Al igual que en La bella y la bestia, las astucias de carpintería y los juegos con luces y sombras se imponen a los trucajes fotográficos en la creación de lo mágico y lo inquietante. El resultado es un exponente del mejor cine fantástico francés, que transmite esa poesía presente en obras como El hundimiento de la casa Usher, de Jean Epstein, aunque la propuesta de Cocteau entremezcle de manera muy particular lo mitológico con lo cotidiano. Nueve años después, el francés cerraría su trilogía órfica mediante El testamento de Orfeo.
El más reciente ensayo sobre el cine de Jean Cocteau publicado en castellano es Jean Cocteau, el gran ilusionista (Shangrila Ediciones). No resulta sorprendente que la escritora y académica Pilar Pedraza, amante de lo extraño y lo fantástico, se haya acercado a la figura de este creador atento al hallazgo, a detectar la magia y la sorpresa en detalles que podrían resultar aparentemente banales. Nos ofrece ofrece una mirada que va más allá de lo cinematográfico: si bien las películas del francés se desmenuzan a lo largo del grueso del volumen, más de un tercio de este supone una introducción a su vida y a su multidisciplinar producción creativa.

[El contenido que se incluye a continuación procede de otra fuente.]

(* ===== verification/BufferMemory.v ===== *)
(** * The memory behind the driver

    [DeviceMemoryLaws] is what the driver documents: a read returns what was last
    written, and a write changes nothing outside of its range.  The rest of the
    file is about writing and reading lists of pages. *)
From S2P Require Import Prelude CoreCoord AllocatorAlgorithm Buffer BufferIO.

Abbreviation place := (CoreCoord * Z)%type.

(** [n] bytes at [p] and [n'] bytes at [q] do not overlap. *)
Definition clear_of (p : place) (n : Z) (q : place) (n' : Z) : Prop := p.1 ≠ q.1 ∨ apart p.2 n q.2 n'.

Lemma clear_of_sym p n q n' : clear_of p n q n' → clear_of q n' p n.
Proof. intros [?|?]; [left; congruence|right; by apply apart_sym]. Qed.

Class DeviceMemoryLaws (Mem : Type) `{DeviceMemory Mem} := {
  read_length core a n (m : Mem) : 0 <= n → Z.of_nat (length (read_core core a (4 * n) m)) = n;
  read_write core a ws (m : Mem) :
    Forall (in_range 32) ws → read_core core a (4 * Z.of_nat (length ws)) (write_core core a ws m) = ws;
  read_other core a ws core' a' n (m : Mem) :
    clear_of (core, a) (4 * Z.of_nat (length ws)) (core', a') n →
    read_core core' a' n (write_core core a ws m) = read_core core' a' n m
}.

Section memory.
Context {Mem : Type} `{DeviceMemoryLaws Mem}.

Definition write_all (ps : list (place * list Z)) (m : Mem) : Mem :=
  foldl (λ m p, write_core p.1.1 p.1.2 p.2 m) m ps.

Lemma read_write_all_other ps m q n :
  (∀ p ws, (p, ws) ∈ ps → clear_of p (4 * Z.of_nat (length ws)) q n) →
  read_core q.1 q.2 n (write_all ps m) = read_core q.1 q.2 n m.
Proof.
  revert m; induction ps as [|[p ws] ps IH]; intros m Hps; [done|]. cbn.
  unfold write_all in IH. rewrite IH by (intros; apply Hps; by right).
  apply read_other. specialize (Hps p ws ltac:(by left)). by destruct p, q.
Qed.

Lemma read_write_all ps m i p ws :
  ps !! i = Some (p, ws) → Forall (in_range 32) ws →
  (∀ j q ws', ps !! j = Some (q, ws') → (i < j)%nat → clear_of q (4 * Z.of_nat (length ws')) p (4 * Z.of_nat (length ws))) →
  read_core p.1 p.2 (4 * Z.of_nat (length ws)) (write_all ps m) = ws.
Proof.
  intros Hi Hws Hlater. rewrite <- (take_drop_middle ps i (p, ws)) by done.
  unfold write_all. rewrite foldl_app. cbn. set (m' := write_core _ _ _ _).
  change (read_core p.1 p.2 (4 * Z.of_nat (length ws)) (write_all (drop (S i) ps) m') = ws).
  rewrite read_write_all_other; [by apply read_write|].
  intros q ws' (j & Hj)%list_elem_of_lookup. rewrite lookup_drop in Hj. eapply Hlater; [exact Hj|lia].
Qed.

(** Pages of [e] words. *)
Abbreviation read_place e m p := (read_core (fst p) (snd p) (4 * e) m).

(** Places that do not overlap, all of [n] bytes. *)
Definition all_clear (n : Z) (places : list place) : Prop :=
  ∀ i j p q, places !! i = Some p → places !! j = Some q → i ≠ j → clear_of p n q n.

Lemma read_back e places pages m :
  all_clear (4 * Z.of_nat e) places → length pages = length places →
  Forall (λ ws, length ws = e ∧ Forall (in_range 32) ws) pages →
  (λ p, read_place (Z.of_nat e) (write_all (zip places pages) m) p) <$> places = pages.
Proof.
  intros Hclear Hlen Hpages. apply list_eq. intros i. rewrite list_lookup_fmap.
  destruct (places !! i) as [p|] eqn:Hp; cbn.
  - destruct (lookup_lt_is_Some_2 pages i) as [ws Hws]; [rewrite Hlen; by eapply lookup_lt_Some|].
    rewrite Hws. f_equal. rewrite Forall_forall in Hpages.
    destruct (Hpages ws ltac:(by eapply list_elem_of_lookup_2)) as [He Hr]. rewrite <- He.
    apply (read_write_all _ _ i); [by apply lookup_zip_Some|done|].
    intros j q ws' Hj Hij. apply lookup_zip_Some in Hj as [Hq Hws'].
    destruct (Hpages ws' ltac:(by eapply list_elem_of_lookup_2)) as [He' _]. rewrite He, He'.
    apply (Hclear j i); [done|done|lia].
  - symmetry. apply lookup_ge_None. rewrite Hlen. by apply lookup_ge_None.
Qed.

(** Writing to places clear of others leaves those alone. *)
Lemma read_elsewhere n e (places : list place) (pages : list (list Z)) m (others : list place) :
  (∀ p q, p ∈ places → q ∈ others → clear_of p (4 * Z.of_nat n) q (4 * Z.of_nat e)) →
  Forall (λ ws, length ws = n) pages →
  (λ p, read_place (Z.of_nat e) (write_all (zip places pages) m) p) <$> others
  = (λ p, read_place (Z.of_nat e) m p) <$> others.
Proof.
  intros Hclear Hpages. apply list_fmap_ext. intros i q Hq. apply read_write_all_other.
  intros p ws Hin. pose proof (elem_of_zip_l _ _ _ _ Hin) as Hp. pose proof (elem_of_zip_r _ _ _ _ Hin) as Hws.
  rewrite Forall_forall in Hpages. rewrite (Hpages ws) by done. apply Hclear; [done|by eapply list_elem_of_lookup_2].
Qed.
End memory.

La ensayista repasa todos los filmes de Cocteau. La observación técnica y estilística se combina con la interpretación, por ejemplo, de la conducta de la protagonista femenina de La bella y la bestia. La escritura de Pedraza resulta inclusiva, notablemente accesible. A la vez, transmite un cierto aire reivindicativo, como si hiciese justicia póstuma a un artista cuestionado por compañeros como Paul Eluard (Diccionario abreviado del surrealismo).
Pedraza insiste en las rupturas de Cocteau respecto a las convenciones del denominado cine clásico, desde su planteamiento del montaje y del uso contrapuntístico de la música hasta la misma iluminación del espacio escénico. A menudo, sus colaboradores parecían desconcertados por las directrices del creador. En sus escritos y entrevistas, el autor no parecía dar una gran importancia a estas trangresiones, que explicaba como adecuaciones personales a las maneras de un cine narrativo que consideraba excesivamente estandarizado.